La disciplina sugli ampliamenti e sull’uso dei sottotetti, così come proposta dal DDL, appare sotto alcuni aspetti contraddittoria, e nella situazione attuale assai pericolosa, anche per la possibilità della modifica delle sagome degli edifici anche plurimmobiliari. La disciplina apre infatti alla possibilità, perfino in assenza di strumento urbanistico o in deroga ad esso, di frazionare e in alcuni casi addirittura alienare gli immobili ampliati, con effetti localmente ingovernabili. E il complesso degli adempimenti previsti per la gestione degli ampliamenti, e la disciplina della fase transitoria, rischia di appesantire il funzionamento delle amministrazioni comunali, distogliendole dalla intensa attività già necessaria per formare o revisionare i PUC o i PUIC in conformità al PPR.

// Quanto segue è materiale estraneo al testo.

(* ===== verification/Wire.v ===== *)
(** * Datagrams on a stream

    Models transport/__init__.py and transport/client.py: length prefixed messages, the
    accumulator of outgoing messages, and the reading of frames from a socket that hands
    out a stream in blocks of its own choice.

    Messages are ASCII texts, so that a character is a byte on the wire. *)

From Stdlib Require Import Ascii.
From S2P Require Import Prelude PyStr.

(** ** The socket *)

(** What the next [recv] finds: a block of the stream, or nothing within the time limit.
    An empty list of arrivals is a connection closed by the peer. *)
Inductive Arrival := Block (l : chars) | TimedOut.

(** [sendLimits] says how many bytes the operating system takes in the calls of [send] to
    come; an exhausted list takes all. *)
Record Socket := mkSocket { arrivals : list Arrival; sendLimits : list nat; outgoing : chars }.

(** [Client.receive]: at most [n] characters of the next block. *)
Definition receive (n : nat) (s : Socket) : result (chars * Socket) :=
  match arrivals s with
  | [] => Ok ([], s)
  | TimedOut :: _ => Raise SocketError_
  | Block l :: rest =>
      let rest := match drop n l with [] => rest | l' => Block l' :: rest end in
      Ok (take n l, mkSocket rest (sendLimits s) (outgoing s))
  end.

(** [Client.send]: one call of [socket.send]; the number of bytes taken is not looked at. *)
Definition client_send (msg : chars) (s : Socket) : Socket :=
  match sendLimits s with
  | [] => mkSocket (arrivals s) [] (outgoing s ++ msg)
  | k :: ks => mkSocket (arrivals s) ks (outgoing s ++ take k msg)
  end.

(** ** Messages *)

Definition HDR_LEN : nat := 8.

(** [{0:0>8}]: padded with zeros to eight characters. *)
Definition pad8 (l : chars) : chars := replicate (HDR_LEN - length l) "0"%char ++ l.

(** [encode]. *)
Definition encode (msg : string) : chars :=
  pad8 (print_nat 10 (Z.of_nat (length (to_chars msg)))) ++ to_chars msg.

(** [MsgAccumulator]. *)
Record MsgAccumulator := mkAccumulator { buffer : chars; msgCount : nat }.
Definition accumulator_reset : MsgAccumulator := mkAccumulator [] 0.
Definition accumulate (payload : chars) (a : MsgAccumulator) : MsgAccumulator :=
  mkAccumulator (buffer a ++ payload) (S (msgCount a)).

(** [DatagramClient]: a socket, with or without an accumulator. *)
Record DatagramClient := mkClient { socket : Socket; accumulator : option MsgAccumulator }.

Definition enableBuffering (c : DatagramClient) : DatagramClient := mkClient (socket c) (Some accumulator_reset).

Definition send (msg : string) (c : DatagramClient) : DatagramClient :=
  let payload := encode msg in
  match accumulator c with
  | Some a => mkClient (socket c) (Some (accumulate payload a))
  | None => mkClient (client_send payload (socket c)) None
  end.

Definition flush (c : DatagramClient) : result DatagramClient :=
  match accumulator c with
  | Some a => Ok (mkClient (client_send (buffer a) (socket c)) (Some accumulator_reset))
  | None => Raise Exception_
  end.

(** ** Reading frames *)

(** The loop of [readAtleast]; every block it accepts has at least one character, so
    [length] rounds are enough. *)
Fixpoint read_loop (fuel len : nat) (data : chars) (s : Socket) : result (chars * Socket) :=
  if (length data <? len)%nat then
    match fuel with
    | O => Raise RecursionError_
    | S fuel =>
        '(block, s) ← receive (len - length data) s;
        match block with
        | [] => Raise Exception_
        | _ => read_loop fuel len (data ++ block) s
        end
    end
  else Ok (data, s).
Definition readAtleast (len : nat) (s : Socket) : result (chars * Socket) := read_loop len len [] s.

(** [readFrame]. *)
Definition readFrame (c : DatagramClient) : result (string * DatagramClient) :=
  '(data, s) ← readAtleast HDR_LEN (socket c);
  if negb (Nat.eqb (length data) HDR_LEN) then Raise Exception_
  else
    frameLen ← py_int 10 (of_chars data);
    if 0 <? frameLen then
      '(data, s) ← readAtleast (Z.to_nat frameLen) s;
      Ok (of_chars data, mkClient s (accumulator c))
    else Ok (""%string, mkClient s (accumulator c)).

(** ** Lemmas: what is left to read *)

(** The blocks of a stream without time outs; no block is empty. *)
Definition streams (s : Socket) (l : chars) : Prop :=
  exists blocks, arrivals s = Block <$> blocks /\ Forall (fun b => b <> []) blocks /\ mjoin blocks = l.

Lemma receive_streams n s l : streams s l -> (0 < n)%nat -> exists b s',
  receive n s = Ok (b, s') /\ b ++ drop (length b) l = l /\ (length b <= n)%nat /\
  streams s' (drop (length b) l) /\ (b = [] -> l = []) /\ sendLimits s' = sendLimits s /\ outgoing s' = outgoing s.
Proof.
  intros (blocks & Ha & Hne & Hl) Hn. unfold receive. rewrite Ha.
  destruct blocks as [|b blocks]; cbn [fmap list_fmap].
  { exists [], s. cbn in Hl. subst l. split_and!; try done; [cbn; lia|]. exists []. by rewrite Ha. }
  apply Forall_cons in Hne as [Hb Hne]. cbn in Hl. subst l. eexists _, _. split; [done|].
  rewrite length_take. set (k := (n `min` length b)%nat).
  assert (Hk : drop k (b ++ mjoin blocks) = drop n b ++ mjoin blocks).
  { rewrite drop_app. destruct (Nat.le_ge_cases n (length b)) as [H|H].
    - assert (k = n) as -> by (unfold k; lia). by replace (n - length b)%nat with 0%nat by lia.
    - assert (k = length b) as -> by (unfold k; lia). by rewrite Nat.sub_diag (drop_ge b n) // drop_all. }
  rewrite Hk. split_and!; try done.
  - by rewrite app_assoc take_drop.
  - unfold k. lia.
  - destruct (drop n b) as [|x b'] eqn:E; [by exists blocks|].
    exists ((x :: b') :: blocks). split_and!; [done| |done]. constructor; [done|exact Hne].
  - intros E. exfalso. apply (f_equal length) in E. rewrite length_take in E. cbn in E.
    destruct b; [done|]. cbn in E. lia.
Qed.

(** Reading [len] characters takes them off the stream, or fails when it ends first. *)
Lemma read_loop_spec fuel len data s l : streams s l -> (length data <= len)%nat -> (len - length data <= fuel)%nat ->
  let missing := (len - length data)%nat in
  if (missing <=? length l)%nat then exists s', read_loop fuel len data s = Ok (data ++ take missing l, s') /\
    streams s' (drop missing l) /\ sendLimits s' = sendLimits s /\ outgoing s' = outgoing s
  else read_loop fuel len data s = Raise Exception_.
Proof.
  revert data s l. induction fuel as [|fuel IH]; intros data s l Hs Hd Hf; cbn zeta.
  { cbn [read_loop]. destruct (Nat.ltb_spec (length data) len); [lia|].
    replace (len - length data)%nat with 0%nat by lia. exists s. rewrite take_0 app_nil_r. by split_and!. }
  cbn [read_loop]. destruct (Nat.ltb_spec (length data) len) as [Hlt|Hge].
  2: { replace (len - length data)%nat with 0%nat by lia. exists s. rewrite take_0 app_nil_r. by split_and!. }
  destruct (receive_streams (len - length data) s l Hs) as (b & s' & Hr & Hb & Hlen & Hs' & Hnil & H1 & H2); [lia|].
  rewrite Hr. cbn [mbind result_bind]. destruct b as [|x b].
  { rewrite (Hnil eq_refl). cbn. destruct (Nat.leb_spec (len - length data) 0); [lia|done]. }
  set (bl := x :: b) in *. assert (Hpos : (0 < length bl)%nat) by (cbn; lia).
  specialize (IH (data ++ bl) s' (drop (length bl) l) Hs'). rewrite length_app length_drop in IH.
  specialize (IH ltac:(lia) ltac:(lia)). cbn zeta in IH.
  assert (Hll : length l = (length bl + (length l - length bl))%nat).
  { rewrite -{1}Hb length_app length_drop. done. }
  replace (len - (length data + length bl))%nat with (len - length data - length bl)%nat in IH by lia.
  destruct (Nat.leb_spec (len - length data) (length l)), (Nat.leb_spec (len - length data - length bl) (length l - length bl)); try lia.
  - destruct IH as (s2 & -> & Hs2 & H3 & H4). exists s2. split_and!; [|by rewrite drop_drop in Hs2; rewrite Nat.add_comm Nat.sub_add // in Hs2; lia|congruence|congruence].
    f_equal. f_equal. rewrite -app_assoc. f_equal. rewrite -{2}Hb take_app. f_equal.
    by rewrite take_ge; [lia|].
  - exact IH.
Qed.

Nella fascia dei 2000 metri dalla linea di battigia marina (e a maggior ragione nella fascia dei 300 metri), in assenza di strumento urbanistico locale (PUC, PUIC, PUL) adeguato e conforme alle direttive e ai principi del PPR, appare inopportuno consentire la realizzazione di strutture con finalità ricreative e di soccorso, e comunque esse dovrebbero rimanere soggette al rispetto degli indici e dei parametri edilizi di zona urbanistica e al vincolo di conservazione totale richiamato dal comma 1 dell’art. 10 bis della LR 45/1989.

In ogni caso, le disposizioni contenute nell’art. 13 della LR 4/2009 costituiscono una sostanziale e persistente deroga alla piena applicazione ed attuazione delle norme vincolanti, dei principi e delle direttive del piano paesaggistico regionale la cui illegittimità è stata già dichiarata più volte dal Tar Sardegna e dal Consiglio di Stato, e pertanto si evidenzia e si ribadisce la opportunità e l’urgenza di una sua abrogazione, come del resto ufficialmente e pubblicamente riconosciuto – davanti alle scriventi associazioni – dallo stesso Assessore Regionale Cristiano Erriu.

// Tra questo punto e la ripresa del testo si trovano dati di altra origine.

(* ===== verification/Session.v ===== *)
(** * Sessions

    Models profiler/runtime.py: [AbstractRuntime.resolveTopdownMetrics],
    [AbstractRuntime.aggregatePmc], [Runtime.__init__] and the events [Runtime.report] loads the
    samples with; and both [enablePMU] of profiler/environment.py: with the driver the events are
    written to its device, without it they are sent to the process. *)

From Stdlib Require Import Ascii.
From S2P Require Import Prelude PyStr Probe Route Txn Timeline Records Pmu EventsDb Topdown Wire Target Admin.

(** ** Names *)

Definition upper_char (c : ascii) : ascii :=
  let n := nat_of_ascii c in if ((97 <=? n)%nat && (n <=? 122)%nat)%bool then ascii_of_nat (n - 32) else c.

(** [str.title]. *)
Fixpoint title_chars (previous_is_cased : bool) (l : chars) : chars :=
  match l with
  | [] => []
  | c :: l => (if previous_is_cased then lower_char c else upper_char c) :: title_chars (is_alpha c) l
  end.

Section Session.
Context {F : Type} {HF : PyFloat F}.

(** ** The requested counters *)

(** An item of the profile's list: an event, a topdown node or metric, a list of events. *)
Inductive PmcItem := PEvent (e : Event) | PTopdown (k : TopdownKey) | PEvents (l : list Event).

(** [Event(event.name.title()..., event.name)]; an event without a name has no [title]. *)
Definition topdown_event (e : HEvent) : result Event :=
  name ← or_raise AttributeError_ (event_name e);
  let shown := List.filter (fun c => negb (Ascii.eqb c "_" || Ascii.eqb c " ")) (title_chars false (to_chars name)) in
  Ok (mkEvent (of_chars shown) name true true).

Gli intenti dell’Intesa Stato – Regioni del 31 marzo 2009 avevano carattere generale, nell’eterogeneo panorama nazionale, e devono trovare applicazione secondo le peculiarità dei territori regionali. La Sardegna, diversamente da altre realtà territoriali italiane, presenta valori culturali, naturali e paesaggistici di eccezionale rilevanza e integrità, e il fenomeno del degrado urbano ed ambientale è circoscritto a poche aree agevolmente determinabili. Inoltre la quantità di vani di edilizia residenziale esistenti è di gran lunga in esubero rispetto al reale fabbisogno abitativo, mentre sono numerosi gli edifici storici inutilizzati, meritevoli di conservazione e recupero.

Il DDL, come emerge anche dalle stesse brevissime osservazioni sopra riportate, in assenza dei controlli imposti dalla disciplina nazionale agli atti di pianificazione, presenta aspetti rilevanti di modifica dell’ambiente: l’impatto sul medesimo non è stato valutato, né si fa cenno negli atti ad una qualche procedura di valutazione preventiva degli stessi indotti direttamente sull’ambiente dalla sua applicazione.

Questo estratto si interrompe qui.